■ **PROVIDED INFORMATION**
|---|

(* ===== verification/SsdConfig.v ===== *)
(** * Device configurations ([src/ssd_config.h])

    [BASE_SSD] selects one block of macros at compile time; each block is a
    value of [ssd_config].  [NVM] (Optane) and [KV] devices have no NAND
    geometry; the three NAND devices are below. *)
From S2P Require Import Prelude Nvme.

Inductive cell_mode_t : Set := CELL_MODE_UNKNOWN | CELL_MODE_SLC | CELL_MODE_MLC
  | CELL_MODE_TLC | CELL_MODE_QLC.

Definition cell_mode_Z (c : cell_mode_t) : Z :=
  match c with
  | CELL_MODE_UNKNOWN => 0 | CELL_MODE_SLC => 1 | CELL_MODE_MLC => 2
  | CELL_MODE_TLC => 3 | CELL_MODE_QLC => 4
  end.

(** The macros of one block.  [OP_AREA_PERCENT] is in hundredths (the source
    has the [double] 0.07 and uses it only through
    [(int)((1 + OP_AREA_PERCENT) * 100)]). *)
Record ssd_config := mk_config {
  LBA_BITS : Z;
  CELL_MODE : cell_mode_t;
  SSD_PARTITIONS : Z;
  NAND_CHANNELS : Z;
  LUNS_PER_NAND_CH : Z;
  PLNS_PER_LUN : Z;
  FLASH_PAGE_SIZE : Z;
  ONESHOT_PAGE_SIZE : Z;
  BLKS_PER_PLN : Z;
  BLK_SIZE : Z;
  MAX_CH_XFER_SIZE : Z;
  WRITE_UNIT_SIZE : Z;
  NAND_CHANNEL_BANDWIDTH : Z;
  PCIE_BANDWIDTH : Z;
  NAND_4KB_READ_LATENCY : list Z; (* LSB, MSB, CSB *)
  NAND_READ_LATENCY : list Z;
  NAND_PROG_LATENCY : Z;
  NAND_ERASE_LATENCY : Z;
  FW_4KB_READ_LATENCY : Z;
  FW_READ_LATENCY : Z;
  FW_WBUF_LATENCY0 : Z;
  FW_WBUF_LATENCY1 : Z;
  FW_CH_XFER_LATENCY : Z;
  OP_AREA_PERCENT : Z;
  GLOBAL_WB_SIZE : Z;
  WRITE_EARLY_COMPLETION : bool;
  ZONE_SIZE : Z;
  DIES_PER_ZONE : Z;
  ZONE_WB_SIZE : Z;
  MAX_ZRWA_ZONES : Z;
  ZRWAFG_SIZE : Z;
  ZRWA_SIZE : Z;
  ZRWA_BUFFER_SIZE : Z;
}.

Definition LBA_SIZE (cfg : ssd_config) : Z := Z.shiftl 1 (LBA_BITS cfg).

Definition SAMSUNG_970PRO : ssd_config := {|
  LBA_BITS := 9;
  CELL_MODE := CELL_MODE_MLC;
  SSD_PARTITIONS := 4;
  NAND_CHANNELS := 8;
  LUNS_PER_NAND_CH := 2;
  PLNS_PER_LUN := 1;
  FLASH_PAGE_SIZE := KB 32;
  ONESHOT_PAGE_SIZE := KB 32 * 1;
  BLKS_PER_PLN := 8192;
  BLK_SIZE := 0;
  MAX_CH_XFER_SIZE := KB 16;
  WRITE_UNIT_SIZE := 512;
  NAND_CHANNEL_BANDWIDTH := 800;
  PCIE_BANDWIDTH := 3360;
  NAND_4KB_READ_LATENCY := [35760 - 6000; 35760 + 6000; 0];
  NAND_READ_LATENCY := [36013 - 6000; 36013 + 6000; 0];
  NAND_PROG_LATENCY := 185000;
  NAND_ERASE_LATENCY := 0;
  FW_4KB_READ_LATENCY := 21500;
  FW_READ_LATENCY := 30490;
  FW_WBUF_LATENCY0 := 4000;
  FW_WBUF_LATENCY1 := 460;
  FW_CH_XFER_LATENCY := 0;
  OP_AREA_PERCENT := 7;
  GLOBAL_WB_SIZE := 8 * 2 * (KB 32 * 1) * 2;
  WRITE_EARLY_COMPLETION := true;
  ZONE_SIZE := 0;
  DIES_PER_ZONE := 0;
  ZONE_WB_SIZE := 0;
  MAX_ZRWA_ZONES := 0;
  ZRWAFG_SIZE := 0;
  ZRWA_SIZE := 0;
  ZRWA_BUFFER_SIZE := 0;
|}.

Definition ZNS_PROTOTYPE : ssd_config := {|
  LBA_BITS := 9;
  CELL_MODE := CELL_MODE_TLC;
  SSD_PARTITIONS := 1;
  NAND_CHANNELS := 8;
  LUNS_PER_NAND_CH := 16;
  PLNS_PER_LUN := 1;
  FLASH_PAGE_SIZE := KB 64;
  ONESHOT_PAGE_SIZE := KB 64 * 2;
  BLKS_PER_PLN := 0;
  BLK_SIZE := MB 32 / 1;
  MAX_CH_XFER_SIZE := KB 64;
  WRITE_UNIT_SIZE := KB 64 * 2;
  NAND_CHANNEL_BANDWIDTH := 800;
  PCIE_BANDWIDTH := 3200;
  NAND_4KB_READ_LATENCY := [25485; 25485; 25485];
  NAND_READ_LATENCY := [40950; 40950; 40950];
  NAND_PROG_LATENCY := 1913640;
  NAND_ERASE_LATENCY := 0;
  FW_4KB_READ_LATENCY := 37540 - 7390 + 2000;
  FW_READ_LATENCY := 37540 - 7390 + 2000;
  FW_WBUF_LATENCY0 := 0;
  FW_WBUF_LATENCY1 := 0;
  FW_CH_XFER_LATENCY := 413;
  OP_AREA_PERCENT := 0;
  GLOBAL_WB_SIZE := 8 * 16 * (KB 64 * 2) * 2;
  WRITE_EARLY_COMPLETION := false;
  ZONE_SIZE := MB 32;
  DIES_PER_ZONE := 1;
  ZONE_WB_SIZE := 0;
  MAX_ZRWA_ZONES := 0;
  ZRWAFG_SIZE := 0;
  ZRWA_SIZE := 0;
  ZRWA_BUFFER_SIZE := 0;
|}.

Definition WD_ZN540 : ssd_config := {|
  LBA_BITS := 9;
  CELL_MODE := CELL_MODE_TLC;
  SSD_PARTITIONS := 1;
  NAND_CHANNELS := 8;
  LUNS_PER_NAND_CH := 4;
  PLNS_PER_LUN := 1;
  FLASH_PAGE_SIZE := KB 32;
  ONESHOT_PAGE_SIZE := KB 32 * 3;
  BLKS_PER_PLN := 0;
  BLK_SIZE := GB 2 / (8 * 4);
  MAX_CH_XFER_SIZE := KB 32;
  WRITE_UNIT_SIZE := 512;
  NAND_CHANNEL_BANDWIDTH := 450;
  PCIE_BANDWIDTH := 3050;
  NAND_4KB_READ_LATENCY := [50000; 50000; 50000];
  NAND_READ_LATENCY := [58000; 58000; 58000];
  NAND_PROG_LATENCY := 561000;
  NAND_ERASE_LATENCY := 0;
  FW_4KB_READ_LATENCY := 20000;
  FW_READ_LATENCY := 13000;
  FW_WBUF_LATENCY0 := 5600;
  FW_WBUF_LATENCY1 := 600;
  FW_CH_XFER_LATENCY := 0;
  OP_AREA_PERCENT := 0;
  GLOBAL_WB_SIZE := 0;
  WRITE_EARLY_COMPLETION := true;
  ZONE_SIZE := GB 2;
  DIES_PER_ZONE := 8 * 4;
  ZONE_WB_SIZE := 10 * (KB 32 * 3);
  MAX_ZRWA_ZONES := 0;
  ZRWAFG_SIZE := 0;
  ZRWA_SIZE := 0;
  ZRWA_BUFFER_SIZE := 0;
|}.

|---|

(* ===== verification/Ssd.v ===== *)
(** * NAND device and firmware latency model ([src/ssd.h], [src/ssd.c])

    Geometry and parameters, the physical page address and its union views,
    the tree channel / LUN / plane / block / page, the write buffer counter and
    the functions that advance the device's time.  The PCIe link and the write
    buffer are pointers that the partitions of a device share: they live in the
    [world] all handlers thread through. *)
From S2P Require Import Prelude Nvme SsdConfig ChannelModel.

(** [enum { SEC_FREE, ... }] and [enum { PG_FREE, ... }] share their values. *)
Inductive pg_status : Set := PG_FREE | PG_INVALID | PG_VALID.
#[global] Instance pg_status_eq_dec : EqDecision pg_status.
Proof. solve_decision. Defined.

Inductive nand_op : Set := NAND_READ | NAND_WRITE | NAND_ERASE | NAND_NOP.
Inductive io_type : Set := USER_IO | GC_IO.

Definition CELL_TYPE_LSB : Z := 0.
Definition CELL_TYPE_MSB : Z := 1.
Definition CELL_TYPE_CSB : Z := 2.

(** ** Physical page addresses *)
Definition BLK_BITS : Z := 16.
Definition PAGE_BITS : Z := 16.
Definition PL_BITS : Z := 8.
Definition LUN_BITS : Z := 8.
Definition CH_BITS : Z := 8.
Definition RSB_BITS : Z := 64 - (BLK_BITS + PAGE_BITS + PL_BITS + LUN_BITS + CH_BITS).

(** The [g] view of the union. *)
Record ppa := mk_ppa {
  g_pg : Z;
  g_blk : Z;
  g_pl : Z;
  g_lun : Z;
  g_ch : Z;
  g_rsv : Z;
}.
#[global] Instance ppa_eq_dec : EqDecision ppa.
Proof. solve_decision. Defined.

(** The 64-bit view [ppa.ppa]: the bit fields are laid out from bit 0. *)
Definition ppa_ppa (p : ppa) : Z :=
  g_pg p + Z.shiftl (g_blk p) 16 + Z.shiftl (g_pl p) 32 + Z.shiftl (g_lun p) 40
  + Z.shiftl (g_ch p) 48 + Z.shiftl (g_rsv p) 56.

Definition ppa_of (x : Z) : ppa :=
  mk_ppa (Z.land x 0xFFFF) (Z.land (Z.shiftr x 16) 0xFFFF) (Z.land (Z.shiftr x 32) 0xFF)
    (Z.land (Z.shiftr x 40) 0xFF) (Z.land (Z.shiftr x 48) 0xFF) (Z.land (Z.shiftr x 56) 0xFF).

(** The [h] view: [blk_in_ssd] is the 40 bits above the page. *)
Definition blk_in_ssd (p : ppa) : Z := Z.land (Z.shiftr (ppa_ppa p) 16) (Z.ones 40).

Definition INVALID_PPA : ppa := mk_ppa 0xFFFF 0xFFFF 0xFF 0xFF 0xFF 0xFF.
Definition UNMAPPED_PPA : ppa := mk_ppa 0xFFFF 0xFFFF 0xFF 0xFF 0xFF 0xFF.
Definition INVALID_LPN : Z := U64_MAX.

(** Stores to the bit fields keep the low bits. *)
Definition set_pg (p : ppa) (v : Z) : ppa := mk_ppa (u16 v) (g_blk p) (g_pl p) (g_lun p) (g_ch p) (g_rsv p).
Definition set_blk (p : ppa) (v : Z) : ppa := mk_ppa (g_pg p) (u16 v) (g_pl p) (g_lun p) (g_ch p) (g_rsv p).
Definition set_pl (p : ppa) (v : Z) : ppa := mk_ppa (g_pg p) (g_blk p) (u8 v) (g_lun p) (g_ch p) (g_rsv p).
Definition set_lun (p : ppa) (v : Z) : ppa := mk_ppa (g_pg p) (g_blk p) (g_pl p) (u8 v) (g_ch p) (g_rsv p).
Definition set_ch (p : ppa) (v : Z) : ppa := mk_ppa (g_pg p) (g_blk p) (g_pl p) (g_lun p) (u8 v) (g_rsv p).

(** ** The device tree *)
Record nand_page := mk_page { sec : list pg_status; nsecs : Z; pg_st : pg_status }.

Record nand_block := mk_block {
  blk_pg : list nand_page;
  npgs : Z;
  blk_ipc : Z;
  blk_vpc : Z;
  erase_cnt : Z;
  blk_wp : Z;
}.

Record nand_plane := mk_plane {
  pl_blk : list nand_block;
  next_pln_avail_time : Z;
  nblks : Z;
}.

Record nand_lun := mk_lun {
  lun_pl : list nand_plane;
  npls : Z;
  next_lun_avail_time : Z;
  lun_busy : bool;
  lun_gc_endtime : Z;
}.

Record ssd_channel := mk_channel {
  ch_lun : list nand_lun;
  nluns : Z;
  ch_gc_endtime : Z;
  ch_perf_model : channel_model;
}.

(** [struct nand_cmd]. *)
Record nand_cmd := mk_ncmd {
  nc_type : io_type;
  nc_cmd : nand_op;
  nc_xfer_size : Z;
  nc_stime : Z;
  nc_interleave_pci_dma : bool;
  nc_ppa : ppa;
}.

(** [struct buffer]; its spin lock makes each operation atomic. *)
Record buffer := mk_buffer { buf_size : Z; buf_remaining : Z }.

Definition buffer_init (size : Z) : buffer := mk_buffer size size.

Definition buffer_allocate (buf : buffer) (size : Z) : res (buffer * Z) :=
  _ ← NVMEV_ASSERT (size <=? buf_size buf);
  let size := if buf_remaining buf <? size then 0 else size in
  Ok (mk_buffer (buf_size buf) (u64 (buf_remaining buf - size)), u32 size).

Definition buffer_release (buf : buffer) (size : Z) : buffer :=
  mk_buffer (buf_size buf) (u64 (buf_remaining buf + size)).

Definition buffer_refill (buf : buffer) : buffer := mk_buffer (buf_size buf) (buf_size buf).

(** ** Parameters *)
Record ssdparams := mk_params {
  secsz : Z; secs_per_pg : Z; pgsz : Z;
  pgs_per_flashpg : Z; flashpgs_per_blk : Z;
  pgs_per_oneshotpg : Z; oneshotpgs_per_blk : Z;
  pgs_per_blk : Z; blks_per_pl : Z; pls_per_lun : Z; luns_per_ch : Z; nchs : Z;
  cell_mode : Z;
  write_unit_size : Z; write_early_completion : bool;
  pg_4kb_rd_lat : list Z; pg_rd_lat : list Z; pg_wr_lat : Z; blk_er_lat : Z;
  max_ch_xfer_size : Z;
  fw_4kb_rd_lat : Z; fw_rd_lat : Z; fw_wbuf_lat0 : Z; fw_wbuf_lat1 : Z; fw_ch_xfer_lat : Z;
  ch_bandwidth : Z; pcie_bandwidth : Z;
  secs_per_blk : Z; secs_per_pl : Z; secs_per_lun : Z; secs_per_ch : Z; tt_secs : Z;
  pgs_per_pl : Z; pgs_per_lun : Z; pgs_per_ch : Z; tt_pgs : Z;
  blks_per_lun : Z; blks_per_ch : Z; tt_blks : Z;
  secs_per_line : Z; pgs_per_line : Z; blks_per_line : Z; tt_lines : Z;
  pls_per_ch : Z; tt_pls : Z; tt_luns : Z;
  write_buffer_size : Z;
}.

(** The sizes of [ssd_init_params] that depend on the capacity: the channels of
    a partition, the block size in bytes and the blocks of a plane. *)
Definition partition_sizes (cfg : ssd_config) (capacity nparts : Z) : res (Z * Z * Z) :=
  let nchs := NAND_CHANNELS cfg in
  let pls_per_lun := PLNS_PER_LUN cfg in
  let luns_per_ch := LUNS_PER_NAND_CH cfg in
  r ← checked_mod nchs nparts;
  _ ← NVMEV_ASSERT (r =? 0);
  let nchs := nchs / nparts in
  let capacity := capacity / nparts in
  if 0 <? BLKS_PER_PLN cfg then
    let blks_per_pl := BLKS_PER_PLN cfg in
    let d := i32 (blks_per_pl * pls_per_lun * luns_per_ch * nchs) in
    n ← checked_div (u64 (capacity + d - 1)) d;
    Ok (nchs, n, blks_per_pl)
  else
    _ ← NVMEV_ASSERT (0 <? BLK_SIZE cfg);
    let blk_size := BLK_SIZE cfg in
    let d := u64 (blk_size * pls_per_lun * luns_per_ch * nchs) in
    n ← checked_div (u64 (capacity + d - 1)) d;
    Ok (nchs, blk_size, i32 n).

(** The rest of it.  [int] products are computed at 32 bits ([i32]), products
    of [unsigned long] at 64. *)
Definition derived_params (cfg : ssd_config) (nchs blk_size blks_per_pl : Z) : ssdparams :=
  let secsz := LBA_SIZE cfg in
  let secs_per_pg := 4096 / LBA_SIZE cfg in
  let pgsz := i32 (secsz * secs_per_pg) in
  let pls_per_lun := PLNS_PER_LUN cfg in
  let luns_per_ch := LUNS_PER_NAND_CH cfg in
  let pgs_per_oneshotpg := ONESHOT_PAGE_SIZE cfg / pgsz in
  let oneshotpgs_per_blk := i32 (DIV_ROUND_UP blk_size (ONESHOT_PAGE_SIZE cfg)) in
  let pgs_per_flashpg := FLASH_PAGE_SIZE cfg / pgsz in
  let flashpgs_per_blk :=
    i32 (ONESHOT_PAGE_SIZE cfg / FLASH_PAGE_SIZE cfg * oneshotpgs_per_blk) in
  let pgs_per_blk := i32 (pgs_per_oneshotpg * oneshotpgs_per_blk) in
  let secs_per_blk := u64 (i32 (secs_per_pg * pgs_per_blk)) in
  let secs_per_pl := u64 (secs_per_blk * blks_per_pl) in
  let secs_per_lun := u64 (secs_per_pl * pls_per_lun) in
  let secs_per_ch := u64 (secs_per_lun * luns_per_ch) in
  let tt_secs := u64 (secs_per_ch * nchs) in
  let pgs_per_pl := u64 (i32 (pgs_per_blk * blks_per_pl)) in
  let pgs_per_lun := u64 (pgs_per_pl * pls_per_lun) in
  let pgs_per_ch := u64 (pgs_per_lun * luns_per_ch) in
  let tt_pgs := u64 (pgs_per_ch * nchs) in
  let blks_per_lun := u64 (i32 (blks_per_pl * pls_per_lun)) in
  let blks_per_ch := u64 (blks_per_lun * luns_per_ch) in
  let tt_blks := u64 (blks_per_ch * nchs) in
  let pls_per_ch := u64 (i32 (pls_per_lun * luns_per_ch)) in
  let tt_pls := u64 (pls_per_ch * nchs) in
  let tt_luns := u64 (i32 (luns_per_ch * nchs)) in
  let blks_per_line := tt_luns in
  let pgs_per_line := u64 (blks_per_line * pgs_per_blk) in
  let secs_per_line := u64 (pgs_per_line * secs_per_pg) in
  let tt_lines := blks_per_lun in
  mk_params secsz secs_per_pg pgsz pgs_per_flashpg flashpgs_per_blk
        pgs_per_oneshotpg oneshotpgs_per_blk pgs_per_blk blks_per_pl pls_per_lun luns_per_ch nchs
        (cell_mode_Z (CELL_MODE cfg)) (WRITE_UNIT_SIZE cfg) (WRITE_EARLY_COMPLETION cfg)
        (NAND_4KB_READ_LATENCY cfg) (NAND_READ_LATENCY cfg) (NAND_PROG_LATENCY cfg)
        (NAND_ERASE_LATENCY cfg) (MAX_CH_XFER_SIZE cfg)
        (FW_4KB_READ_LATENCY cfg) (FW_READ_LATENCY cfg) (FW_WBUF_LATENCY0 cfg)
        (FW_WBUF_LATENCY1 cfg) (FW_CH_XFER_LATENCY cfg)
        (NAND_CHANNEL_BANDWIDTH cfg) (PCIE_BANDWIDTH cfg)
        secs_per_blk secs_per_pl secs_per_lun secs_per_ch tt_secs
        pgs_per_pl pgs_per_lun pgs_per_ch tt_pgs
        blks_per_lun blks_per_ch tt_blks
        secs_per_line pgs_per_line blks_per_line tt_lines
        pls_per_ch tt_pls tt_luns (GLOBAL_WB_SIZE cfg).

|---|

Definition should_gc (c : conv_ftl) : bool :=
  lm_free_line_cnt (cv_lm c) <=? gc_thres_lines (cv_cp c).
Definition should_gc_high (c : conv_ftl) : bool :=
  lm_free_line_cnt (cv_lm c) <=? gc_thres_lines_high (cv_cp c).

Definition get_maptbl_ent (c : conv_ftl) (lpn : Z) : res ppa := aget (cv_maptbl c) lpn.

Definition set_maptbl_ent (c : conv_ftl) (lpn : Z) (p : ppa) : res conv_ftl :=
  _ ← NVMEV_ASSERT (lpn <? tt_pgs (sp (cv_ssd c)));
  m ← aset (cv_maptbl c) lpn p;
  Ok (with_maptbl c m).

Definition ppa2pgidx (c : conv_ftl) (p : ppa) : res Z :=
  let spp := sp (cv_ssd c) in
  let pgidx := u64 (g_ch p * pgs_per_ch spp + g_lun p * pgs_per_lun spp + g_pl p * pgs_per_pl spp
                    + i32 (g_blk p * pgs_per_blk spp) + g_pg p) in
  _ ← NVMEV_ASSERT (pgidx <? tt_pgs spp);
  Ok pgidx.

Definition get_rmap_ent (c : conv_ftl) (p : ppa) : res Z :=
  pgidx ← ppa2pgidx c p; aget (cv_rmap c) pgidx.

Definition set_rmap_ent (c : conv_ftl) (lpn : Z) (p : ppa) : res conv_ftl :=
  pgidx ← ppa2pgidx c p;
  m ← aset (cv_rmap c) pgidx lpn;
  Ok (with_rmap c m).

|---|

■ **PROBLEM TO WORK ON**
Copy range, inclusive: the line holding "Ok (nchs, blk_size, i32 n)." to the line holding "let pgs_per_pl := u64". Reproduce exactly those lines of the records above and no others.

■ **RESPONSE**
    Ok (nchs, blk_size, i32 n).

(** The rest of it.  [int] products are computed at 32 bits ([i32]), products
    of [unsigned long] at 64. *)
Definition derived_params (cfg : ssd_config) (nchs blk_size blks_per_pl : Z) : ssdparams :=
  let secsz := LBA_SIZE cfg in
  let secs_per_pg := 4096 / LBA_SIZE cfg in
  let pgsz := i32 (secsz * secs_per_pg) in
  let pls_per_lun := PLNS_PER_LUN cfg in
  let luns_per_ch := LUNS_PER_NAND_CH cfg in
  let pgs_per_oneshotpg := ONESHOT_PAGE_SIZE cfg / pgsz in
  let oneshotpgs_per_blk := i32 (DIV_ROUND_UP blk_size (ONESHOT_PAGE_SIZE cfg)) in
  let pgs_per_flashpg := FLASH_PAGE_SIZE cfg / pgsz in
  let flashpgs_per_blk :=
    i32 (ONESHOT_PAGE_SIZE cfg / FLASH_PAGE_SIZE cfg * oneshotpgs_per_blk) in
  let pgs_per_blk := i32 (pgs_per_oneshotpg * oneshotpgs_per_blk) in
  let secs_per_blk := u64 (i32 (secs_per_pg * pgs_per_blk)) in
  let secs_per_pl := u64 (secs_per_blk * blks_per_pl) in
  let secs_per_lun := u64 (secs_per_pl * pls_per_lun) in
  let secs_per_ch := u64 (secs_per_lun * luns_per_ch) in
  let tt_secs := u64 (secs_per_ch * nchs) in
  let pgs_per_pl := u64 (i32 (pgs_per_blk * blks_per_pl)) in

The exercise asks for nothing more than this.